再加上幀數少、音畫搭配出戲,使得觀影體驗真的很一般,就像在看一部空想的科教片;然而趣味性還不如《走近科學》。嚴肅呆板得像我小學班主任,但講的道理又一副博士後導師的面孔,細究下去卻發現都是無病呻吟。
《妙先生》的空洞蒼白比《大護法》更甚。《大護法》至少還有些大膽的隱喻,可《妙先生》連隱喻也搞得雲裡霧裡,沒什麼了不起的簡單故事,非得苦大仇深地講——就像一個小老頭叨逼叨了半天,然後哇一聲哭出來,大家才發現就是個半大小子戴著假鬍子在裝B。
何必呢?
國產動畫的劇本短板
國產動畫最近幾年得到了長足的發展。不僅有《哪吒之魔童降世》這種票房怪物,今年還湧現了《霧山五行》這樣的個性作品。可以說,在技術方面,我們跟動畫強國的差距,正在快速縮小。
然而好的劇本、好的演出,真是鳳毛麟角。
《刺客伍六七》還算不錯,另有幾部小眾的國創也還可以,大銀幕上劇本過關的……《十萬個冷笑話》系列算一家,《白蛇·緣起》有點兒意思。其他的,無論哪吒還是大聖,其實劇本上都有很嚴重的硬傷,所幸觀眾比較寬容。

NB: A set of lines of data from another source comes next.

Lemma steady_take_entry st raw : steady (take_entry st raw) (fun _ => True).
Proof.
  destruct st as [facts topology]. unfold take_entry. eapply steady_bind; [apply steady_readEntry|].
  intros read Hread.
  assert (Hreport : forall (A : Type) (m : M bool) (a : A), steady m (fun _ => True) ->
    steady (let* changed := m in report changed;;; ret a) (fun _ => True)).
  { intros A m a Hm. eapply steady_bind; [exact Hm|]. intros changed _.
    eapply steady_bind; [apply steady_report|]. intros _ _. by apply steady_ret. }
  destruct read as [[row|document|document|]|].
  - destruct (Hread row eq_refl) as [name Hname]. apply (steady_bind _ _ (fun _ => True)); [apply steady_get|].
    intros s _. apply (steady_bind _ _ (fun _ => True)); [apply steady_lift; by exists name|]. intros name' _.
    apply (steady_bind _ _ (fun _ => True)).
    { apply steady_lift. destruct (merge_over_total (map_get name' (lg_entries s)) row) as [row' Hr]. by exists row'. }
    intros merged _. repeat steady_step.
  - apply Hreport. unfold acceptProfileDirectory. repeat steady_step.
  - apply Hreport. unfold acceptKidTitleApprovals. repeat steady_step.
  - apply Hreport. unfold invalidateProfileDirectory. repeat steady_step.
  - by apply steady_ret.
Qed.

Lemma steady_take_entries st raws : steady (take_entries st raws) (fun _ => True).
Proof.
  revert st. induction raws as [|raw raws IH]; intros st; cbn [take_entries]; [by apply steady_ret|].
  eapply steady_bind; [apply steady_take_entry|]. intros st1 _. apply IH.
Qed.

(** Where a page leaves the head, and whether it is the last. *)
Definition page_end (page : Page) : Z := default (pg_head page) (raw_seq <$> last (pg_entries page)).
Definition page_done (page : Page) : bool := negb (pg_more page) || (length (pg_entries page) =? 0)%nat.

所以做動畫的人,別老嫌棄觀眾低齡化——正是這些低齡化的觀眾群,給了你們那些千瘡百孔的劇本以寬容。
在技術問題得到一定程度的解決後,劇本的完成度和深度,將長期成為橫亙在中國動畫面前的高山。事實上,不僅是動畫,中國電影的劇本池也一樣不大。這個不能展開,展開就還得聊華語文學的式微,不屬於本號的範疇。
正因為好劇本的缺失,使得動畫人的劇本審美也很蛋疼。說真的,《妙先生》這檔劇本的審美,還停留在「網抑雲」的階段,而且還自我感覺良好。這點值得警惕。
成人化,也可以好好說話
不是說成人化的動畫世界就一定得端著、掐著自己脖子講話。
《妙先生》的動作戲和美術原本不差,但分鏡亂得讓人不想多談——把拽那些臺詞的精力,用到分鏡打磨上那該多好?繼續深化有趣的生態鏈、美麗的背景縱深該多好?
同樣不說人話的《普羅米亞》,就比《妙先生》更有資格任性。為什麼?人家的美術、分鏡、音畫、創新做到了一定高度,那是可以追求點兒別的了——即便如此,《普羅米亞》也沒有端著,故事講得明明白白,既深沉,又好看。
如果說《普羅米亞》是個風騷的漢子,那《妙先生》則是一個裝大人的中二小鬼。什麼時候中國動畫人能勘破這點,具備基本的劇本審美,那麼中國動畫才真正配談「崛起」,在此之前,皆是跛腳式進步。